**EXERCISE INSTRUCTIONS:** Your reply should hold the line containing "destruct (env B" and every later line of the records, reproduced exactly, and no other lines.
── DATA TO USE
(** Calls that do not concern a token keep it while it has not expired, and do not bring
    one back. *)
Lemma table_run {A} (m : M A) w t :
  (forall e, e ∈ history env m w -> event_touches t e = false) ->
  clock w <= clock (after env m w) /\ kept (clock (after env m w)) (tbl w !! t) (tbl (after env m w) !! t).
Proof.
  unfold history, after. revert w. induction m as [a|B o f IH]; intros w Hh; simpl in *; [split; [lia | by left]|].
  pose proof (table_clock B o w) as Hc. pose proof (table_other B o w t) as Ho.
  destruct (env B o w) as [b w']. specialize (IH b w').
  destruct (run env (f b) w') as [a [tr w'']]. simpl in *.
  destruct IH as [Hc' Hk']; [intros e He; apply Hh; by right|].
  specialize (Ho (Hh _ (list_elem_of_here _ _))). split; [lia|].
  destruct Ho as [Ho|(Ho & act & Hs & Ha)]; rewrite Ho in Hk'; [done|].
  right. split; [by destruct Hk' as [|[]]|]. exists act. split; [done|].
  unfold After in *. apply Z.ltb_lt in Ha. apply Z.ltb_lt. lia.
Qed.

Lemma generate_spec u agentID url w act :
  outcome env (generateAgentCallbackToken u agentID url) w = Some act ->
  tbl (after env (generateAgentCallbackToken u agentID url) w) !! Callback_Token act = Some act /\
  Callback_UserID act = User_ID u /\ Callback_ExpiresAt act = Add (Callback_CreatedAt act) (dmul 5 Minute).
Proof.
  unfold generateAgentCallbackToken, outcome, after. cbn [run mbind prog_bind ask mret prog_ret].
  destruct (env _ (RandomText 32) w) as [[token|] w1]; [|done].
  cbn [run mbind prog_bind ask mret prog_ret]. destruct (env _ Now w1) as [now w2].
  cbn [run mbind prog_bind ask mret prog_ret].
  match goal with |- context [PutCallback token ?a] => set (made := a) end.
  pose proof (table_put token made w2) as Hput.
  destruct (env _ (PutCallback token made) w2) as [[] w3]. cbn. intros [= <-]. done.
Qed.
────
**WRITTEN REPLY:**
  destruct (env B o w) as [b w']. specialize (IH b w').
  destruct (run env (f b) w') as [a [tr w'']]. simpl in *.
  destruct IH as [Hc' Hk']; [intros e He; apply Hh; by right|].
  specialize (Ho (Hh _ (list_elem_of_here _ _))). split; [lia|].
  destruct Ho as [Ho|(Ho & act & Hs & Ha)]; rewrite Ho in Hk'; [done|].
  right. split; [by destruct Hk' as [|[]]|]. exists act. split; [done|].
  unfold After in *. apply Z.ltb_lt in Ha. apply Z.ltb_lt. lia.
Qed.

Lemma generate_spec u agentID url w act :
  outcome env (generateAgentCallbackToken u agentID url) w = Some act ->
  tbl (after env (generateAgentCallbackToken u agentID url) w) !! Callback_Token act = Some act /\
  Callback_UserID act = User_ID u /\ Callback_ExpiresAt act = Add (Callback_CreatedAt act) (dmul 5 Minute).
Proof.
  unfold generateAgentCallbackToken, outcome, after. cbn [run mbind prog_bind ask mret prog_ret].
  destruct (env _ (RandomText 32) w) as [[token|] w1]; [|done].
  cbn [run mbind prog_bind ask mret prog_ret]. destruct (env _ Now w1) as [now w2].
  cbn [run mbind prog_bind ask mret prog_ret].
  match goal with |- context [PutCallback token ?a] => set (made := a) end.
  pose proof (table_put token made w2) as Hput.
  destruct (env _ (PutCallback token made) w2) as [[] w3]. cbn. intros [= <-]. done.
Qed.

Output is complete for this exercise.